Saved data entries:
=== Section Start ===

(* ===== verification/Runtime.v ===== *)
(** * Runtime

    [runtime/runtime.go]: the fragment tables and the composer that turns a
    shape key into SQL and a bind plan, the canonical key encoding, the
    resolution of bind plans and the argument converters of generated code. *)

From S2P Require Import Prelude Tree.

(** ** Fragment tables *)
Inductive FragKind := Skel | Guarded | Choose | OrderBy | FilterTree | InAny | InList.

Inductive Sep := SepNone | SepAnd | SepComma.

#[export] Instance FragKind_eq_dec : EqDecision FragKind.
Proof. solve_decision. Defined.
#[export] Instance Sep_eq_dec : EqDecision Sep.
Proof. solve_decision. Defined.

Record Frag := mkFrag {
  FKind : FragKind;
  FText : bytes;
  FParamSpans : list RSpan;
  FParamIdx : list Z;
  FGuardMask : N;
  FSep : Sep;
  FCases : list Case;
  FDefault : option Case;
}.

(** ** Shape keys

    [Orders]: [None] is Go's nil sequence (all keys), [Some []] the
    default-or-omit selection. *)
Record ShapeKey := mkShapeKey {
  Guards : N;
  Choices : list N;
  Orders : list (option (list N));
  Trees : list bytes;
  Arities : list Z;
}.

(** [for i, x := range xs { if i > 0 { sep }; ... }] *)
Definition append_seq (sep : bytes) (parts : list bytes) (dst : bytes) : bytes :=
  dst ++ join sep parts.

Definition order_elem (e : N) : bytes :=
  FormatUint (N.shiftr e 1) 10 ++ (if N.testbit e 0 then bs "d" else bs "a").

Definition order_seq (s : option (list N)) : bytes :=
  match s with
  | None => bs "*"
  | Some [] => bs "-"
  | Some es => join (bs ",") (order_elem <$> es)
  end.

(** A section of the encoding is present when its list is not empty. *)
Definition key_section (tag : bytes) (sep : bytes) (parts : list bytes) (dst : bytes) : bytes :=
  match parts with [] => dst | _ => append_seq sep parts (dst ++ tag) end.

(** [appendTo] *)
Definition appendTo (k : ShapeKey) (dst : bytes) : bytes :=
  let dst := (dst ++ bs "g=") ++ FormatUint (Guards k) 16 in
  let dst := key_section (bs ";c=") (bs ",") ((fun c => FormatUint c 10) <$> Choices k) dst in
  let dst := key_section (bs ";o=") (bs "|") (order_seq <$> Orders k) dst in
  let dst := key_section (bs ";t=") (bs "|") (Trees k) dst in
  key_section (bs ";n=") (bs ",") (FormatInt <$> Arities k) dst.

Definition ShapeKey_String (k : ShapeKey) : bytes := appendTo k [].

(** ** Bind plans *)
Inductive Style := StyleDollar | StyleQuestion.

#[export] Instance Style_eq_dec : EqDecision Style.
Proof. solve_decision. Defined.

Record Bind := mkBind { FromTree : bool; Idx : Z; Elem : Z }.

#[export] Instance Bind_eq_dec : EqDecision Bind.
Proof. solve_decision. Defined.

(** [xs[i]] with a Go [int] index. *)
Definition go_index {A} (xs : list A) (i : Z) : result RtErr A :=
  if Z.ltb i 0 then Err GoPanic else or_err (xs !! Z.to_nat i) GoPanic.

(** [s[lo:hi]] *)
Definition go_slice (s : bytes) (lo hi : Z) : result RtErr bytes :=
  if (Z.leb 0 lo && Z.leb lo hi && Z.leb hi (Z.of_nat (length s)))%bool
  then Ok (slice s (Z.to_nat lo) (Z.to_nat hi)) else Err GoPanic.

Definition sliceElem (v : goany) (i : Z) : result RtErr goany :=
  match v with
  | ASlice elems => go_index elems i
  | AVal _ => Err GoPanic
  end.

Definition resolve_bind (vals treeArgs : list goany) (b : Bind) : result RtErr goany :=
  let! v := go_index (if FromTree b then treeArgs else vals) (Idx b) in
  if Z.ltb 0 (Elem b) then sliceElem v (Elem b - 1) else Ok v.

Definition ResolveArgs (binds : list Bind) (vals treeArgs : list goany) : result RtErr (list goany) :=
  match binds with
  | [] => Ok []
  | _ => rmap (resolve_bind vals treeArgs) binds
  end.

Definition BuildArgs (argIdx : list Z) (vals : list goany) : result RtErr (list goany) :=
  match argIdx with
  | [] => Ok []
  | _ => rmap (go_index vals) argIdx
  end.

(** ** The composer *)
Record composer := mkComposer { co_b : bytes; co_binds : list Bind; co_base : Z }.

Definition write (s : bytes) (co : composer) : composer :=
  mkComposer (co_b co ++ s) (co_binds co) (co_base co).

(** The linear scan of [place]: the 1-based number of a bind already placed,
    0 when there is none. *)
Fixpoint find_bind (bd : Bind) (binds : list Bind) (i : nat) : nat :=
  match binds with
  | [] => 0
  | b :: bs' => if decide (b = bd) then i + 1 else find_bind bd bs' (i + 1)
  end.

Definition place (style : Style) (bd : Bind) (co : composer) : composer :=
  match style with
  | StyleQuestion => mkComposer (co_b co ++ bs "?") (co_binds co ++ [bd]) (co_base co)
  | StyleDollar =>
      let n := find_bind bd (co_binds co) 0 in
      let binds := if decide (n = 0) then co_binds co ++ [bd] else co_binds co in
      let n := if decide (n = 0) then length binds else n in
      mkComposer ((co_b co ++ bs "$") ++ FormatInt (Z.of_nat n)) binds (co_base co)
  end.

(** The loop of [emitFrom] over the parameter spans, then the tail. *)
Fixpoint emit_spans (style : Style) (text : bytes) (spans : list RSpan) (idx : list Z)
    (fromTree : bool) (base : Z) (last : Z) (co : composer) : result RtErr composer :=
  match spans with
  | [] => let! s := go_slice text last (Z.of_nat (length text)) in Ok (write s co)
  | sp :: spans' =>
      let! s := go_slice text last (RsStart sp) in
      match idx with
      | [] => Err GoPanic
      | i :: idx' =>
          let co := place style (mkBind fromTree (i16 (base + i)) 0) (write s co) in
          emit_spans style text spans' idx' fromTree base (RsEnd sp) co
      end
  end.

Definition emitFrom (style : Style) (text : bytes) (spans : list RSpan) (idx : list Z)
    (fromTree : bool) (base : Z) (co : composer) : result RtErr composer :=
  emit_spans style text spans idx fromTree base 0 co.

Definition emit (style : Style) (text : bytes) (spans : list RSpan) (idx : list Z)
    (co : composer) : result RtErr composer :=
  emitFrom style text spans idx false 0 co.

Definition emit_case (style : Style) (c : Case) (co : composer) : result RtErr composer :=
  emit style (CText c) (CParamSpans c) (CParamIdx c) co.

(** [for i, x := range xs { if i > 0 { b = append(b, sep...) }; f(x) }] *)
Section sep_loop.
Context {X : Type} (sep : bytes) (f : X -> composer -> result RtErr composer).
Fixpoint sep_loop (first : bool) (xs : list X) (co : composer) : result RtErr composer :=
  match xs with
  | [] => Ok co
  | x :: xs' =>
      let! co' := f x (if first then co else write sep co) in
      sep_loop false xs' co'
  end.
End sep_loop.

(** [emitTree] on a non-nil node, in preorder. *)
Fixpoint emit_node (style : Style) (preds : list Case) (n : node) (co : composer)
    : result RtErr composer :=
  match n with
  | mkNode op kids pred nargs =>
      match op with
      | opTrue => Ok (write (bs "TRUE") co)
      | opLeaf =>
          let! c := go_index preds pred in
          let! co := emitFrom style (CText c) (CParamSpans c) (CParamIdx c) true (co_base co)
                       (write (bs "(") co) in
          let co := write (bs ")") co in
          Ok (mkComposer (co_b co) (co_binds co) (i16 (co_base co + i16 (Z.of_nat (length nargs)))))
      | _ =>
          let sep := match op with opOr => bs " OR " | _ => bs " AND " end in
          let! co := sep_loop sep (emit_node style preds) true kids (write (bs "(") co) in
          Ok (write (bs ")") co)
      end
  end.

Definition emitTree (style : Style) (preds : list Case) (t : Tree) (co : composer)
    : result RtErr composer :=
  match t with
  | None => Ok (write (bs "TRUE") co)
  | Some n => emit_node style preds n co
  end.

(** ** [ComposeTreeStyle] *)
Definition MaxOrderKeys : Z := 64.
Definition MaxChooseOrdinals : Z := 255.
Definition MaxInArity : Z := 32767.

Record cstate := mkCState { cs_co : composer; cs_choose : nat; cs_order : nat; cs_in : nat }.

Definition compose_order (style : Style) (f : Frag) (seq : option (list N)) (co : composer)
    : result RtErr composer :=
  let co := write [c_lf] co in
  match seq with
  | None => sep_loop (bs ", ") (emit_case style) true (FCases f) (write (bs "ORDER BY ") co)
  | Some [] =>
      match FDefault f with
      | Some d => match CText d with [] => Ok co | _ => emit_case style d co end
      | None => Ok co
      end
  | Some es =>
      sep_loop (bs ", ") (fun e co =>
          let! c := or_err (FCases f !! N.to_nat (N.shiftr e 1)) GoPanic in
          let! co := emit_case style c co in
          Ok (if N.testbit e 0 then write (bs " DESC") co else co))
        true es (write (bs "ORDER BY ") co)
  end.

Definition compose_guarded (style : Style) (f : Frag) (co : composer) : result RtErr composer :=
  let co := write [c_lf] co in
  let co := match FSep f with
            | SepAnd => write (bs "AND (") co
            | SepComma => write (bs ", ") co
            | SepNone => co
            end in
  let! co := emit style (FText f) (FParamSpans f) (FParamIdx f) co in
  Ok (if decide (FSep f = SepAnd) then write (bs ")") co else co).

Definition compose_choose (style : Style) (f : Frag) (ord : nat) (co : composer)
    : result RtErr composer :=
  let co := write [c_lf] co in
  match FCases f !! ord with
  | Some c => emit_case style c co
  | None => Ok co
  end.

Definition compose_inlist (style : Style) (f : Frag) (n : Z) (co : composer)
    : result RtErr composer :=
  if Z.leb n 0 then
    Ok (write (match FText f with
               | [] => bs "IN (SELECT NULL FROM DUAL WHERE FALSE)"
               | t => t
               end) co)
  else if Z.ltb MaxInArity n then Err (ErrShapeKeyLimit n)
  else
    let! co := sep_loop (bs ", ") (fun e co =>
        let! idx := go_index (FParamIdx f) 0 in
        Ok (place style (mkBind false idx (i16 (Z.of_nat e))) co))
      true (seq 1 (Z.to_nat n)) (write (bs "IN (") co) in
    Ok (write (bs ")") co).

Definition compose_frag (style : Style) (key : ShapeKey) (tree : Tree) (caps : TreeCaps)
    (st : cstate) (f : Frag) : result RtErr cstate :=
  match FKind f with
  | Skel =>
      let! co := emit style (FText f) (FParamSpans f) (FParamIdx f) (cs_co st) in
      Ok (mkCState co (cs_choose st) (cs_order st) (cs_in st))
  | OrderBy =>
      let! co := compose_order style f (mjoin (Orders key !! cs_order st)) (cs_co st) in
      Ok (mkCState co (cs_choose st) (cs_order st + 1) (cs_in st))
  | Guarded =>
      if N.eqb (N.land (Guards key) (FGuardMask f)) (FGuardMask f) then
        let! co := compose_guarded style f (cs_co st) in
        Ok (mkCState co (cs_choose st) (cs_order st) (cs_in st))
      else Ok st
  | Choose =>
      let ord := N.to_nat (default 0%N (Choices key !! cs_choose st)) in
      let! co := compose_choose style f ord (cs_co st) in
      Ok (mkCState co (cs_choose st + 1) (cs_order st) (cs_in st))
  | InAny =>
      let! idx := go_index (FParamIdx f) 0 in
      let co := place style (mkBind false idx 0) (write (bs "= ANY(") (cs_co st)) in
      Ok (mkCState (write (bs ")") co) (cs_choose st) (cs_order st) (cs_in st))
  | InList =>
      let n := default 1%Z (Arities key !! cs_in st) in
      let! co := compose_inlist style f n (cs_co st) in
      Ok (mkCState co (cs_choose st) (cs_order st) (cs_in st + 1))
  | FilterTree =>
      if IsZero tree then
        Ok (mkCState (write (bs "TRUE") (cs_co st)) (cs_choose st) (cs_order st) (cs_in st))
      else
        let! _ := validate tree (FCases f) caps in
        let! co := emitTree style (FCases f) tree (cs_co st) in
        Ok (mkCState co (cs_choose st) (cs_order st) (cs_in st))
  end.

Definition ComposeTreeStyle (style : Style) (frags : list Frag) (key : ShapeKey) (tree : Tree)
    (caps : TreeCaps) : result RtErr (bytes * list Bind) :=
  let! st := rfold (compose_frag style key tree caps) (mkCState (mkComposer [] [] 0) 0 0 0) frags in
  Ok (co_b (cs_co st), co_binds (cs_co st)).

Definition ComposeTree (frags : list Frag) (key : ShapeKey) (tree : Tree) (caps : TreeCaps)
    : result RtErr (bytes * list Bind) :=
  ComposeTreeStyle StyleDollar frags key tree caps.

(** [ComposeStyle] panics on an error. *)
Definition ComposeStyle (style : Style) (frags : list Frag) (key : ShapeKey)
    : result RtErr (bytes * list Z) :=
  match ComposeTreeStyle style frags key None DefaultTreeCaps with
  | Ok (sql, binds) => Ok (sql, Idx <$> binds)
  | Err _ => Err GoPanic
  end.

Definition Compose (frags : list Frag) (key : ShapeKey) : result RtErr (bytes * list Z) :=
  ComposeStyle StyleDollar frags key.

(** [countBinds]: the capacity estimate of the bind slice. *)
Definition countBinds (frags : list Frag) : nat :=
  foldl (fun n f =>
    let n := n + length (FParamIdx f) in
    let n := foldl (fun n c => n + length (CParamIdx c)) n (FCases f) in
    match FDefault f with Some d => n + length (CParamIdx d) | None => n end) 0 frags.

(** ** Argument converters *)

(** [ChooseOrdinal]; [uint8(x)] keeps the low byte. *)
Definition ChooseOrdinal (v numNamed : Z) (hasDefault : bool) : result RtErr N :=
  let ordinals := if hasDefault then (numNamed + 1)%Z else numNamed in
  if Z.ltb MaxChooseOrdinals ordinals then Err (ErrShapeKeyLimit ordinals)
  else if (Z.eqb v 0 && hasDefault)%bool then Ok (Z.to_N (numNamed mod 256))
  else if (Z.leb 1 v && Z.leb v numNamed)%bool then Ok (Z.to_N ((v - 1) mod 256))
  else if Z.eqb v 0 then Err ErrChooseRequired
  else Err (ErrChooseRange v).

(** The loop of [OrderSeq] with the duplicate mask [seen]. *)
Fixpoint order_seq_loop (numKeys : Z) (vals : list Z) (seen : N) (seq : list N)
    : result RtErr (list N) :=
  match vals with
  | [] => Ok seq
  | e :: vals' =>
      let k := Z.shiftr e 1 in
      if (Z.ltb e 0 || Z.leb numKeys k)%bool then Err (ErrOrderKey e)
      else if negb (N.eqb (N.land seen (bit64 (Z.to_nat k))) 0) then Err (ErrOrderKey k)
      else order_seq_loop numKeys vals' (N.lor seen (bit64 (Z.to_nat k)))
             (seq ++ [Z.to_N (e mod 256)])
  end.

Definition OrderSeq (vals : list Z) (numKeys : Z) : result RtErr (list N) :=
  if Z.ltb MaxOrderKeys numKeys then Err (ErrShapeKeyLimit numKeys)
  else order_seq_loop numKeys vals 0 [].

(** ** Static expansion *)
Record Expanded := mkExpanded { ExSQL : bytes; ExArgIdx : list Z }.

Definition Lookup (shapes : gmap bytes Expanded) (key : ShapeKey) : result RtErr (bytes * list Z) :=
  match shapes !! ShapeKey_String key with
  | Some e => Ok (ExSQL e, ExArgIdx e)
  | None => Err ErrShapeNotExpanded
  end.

=== Section End ===

Task details – Starting from the line that contains "let ordinals := if", transcribe each line to the end of the records above. Please add nothing.

Task answer –
  let ordinals := if hasDefault then (numNamed + 1)%Z else numNamed in
  if Z.ltb MaxChooseOrdinals ordinals then Err (ErrShapeKeyLimit ordinals)
  else if (Z.eqb v 0 && hasDefault)%bool then Ok (Z.to_N (numNamed mod 256))
  else if (Z.leb 1 v && Z.leb v numNamed)%bool then Ok (Z.to_N ((v - 1) mod 256))
  else if Z.eqb v 0 then Err ErrChooseRequired
  else Err (ErrChooseRange v).

(** The loop of [OrderSeq] with the duplicate mask [seen]. *)
Fixpoint order_seq_loop (numKeys : Z) (vals : list Z) (seen : N) (seq : list N)
    : result RtErr (list N) :=
  match vals with
  | [] => Ok seq
  | e :: vals' =>
      let k := Z.shiftr e 1 in
      if (Z.ltb e 0 || Z.leb numKeys k)%bool then Err (ErrOrderKey e)
      else if negb (N.eqb (N.land seen (bit64 (Z.to_nat k))) 0) then Err (ErrOrderKey k)
      else order_seq_loop numKeys vals' (N.lor seen (bit64 (Z.to_nat k)))
             (seq ++ [Z.to_N (e mod 256)])
  end.

Definition OrderSeq (vals : list Z) (numKeys : Z) : result RtErr (list N) :=
  if Z.ltb MaxOrderKeys numKeys then Err (ErrShapeKeyLimit numKeys)
  else order_seq_loop numKeys vals 0 [].

(** ** Static expansion *)
Record Expanded := mkExpanded { ExSQL : bytes; ExArgIdx : list Z }.

Definition Lookup (shapes : gmap bytes Expanded) (key : ShapeKey) : result RtErr (bytes * list Z) :=
  match shapes !! ShapeKey_String key with
  | Some e => Ok (ExSQL e, ExArgIdx e)
  | None => Err ErrShapeNotExpanded
  end.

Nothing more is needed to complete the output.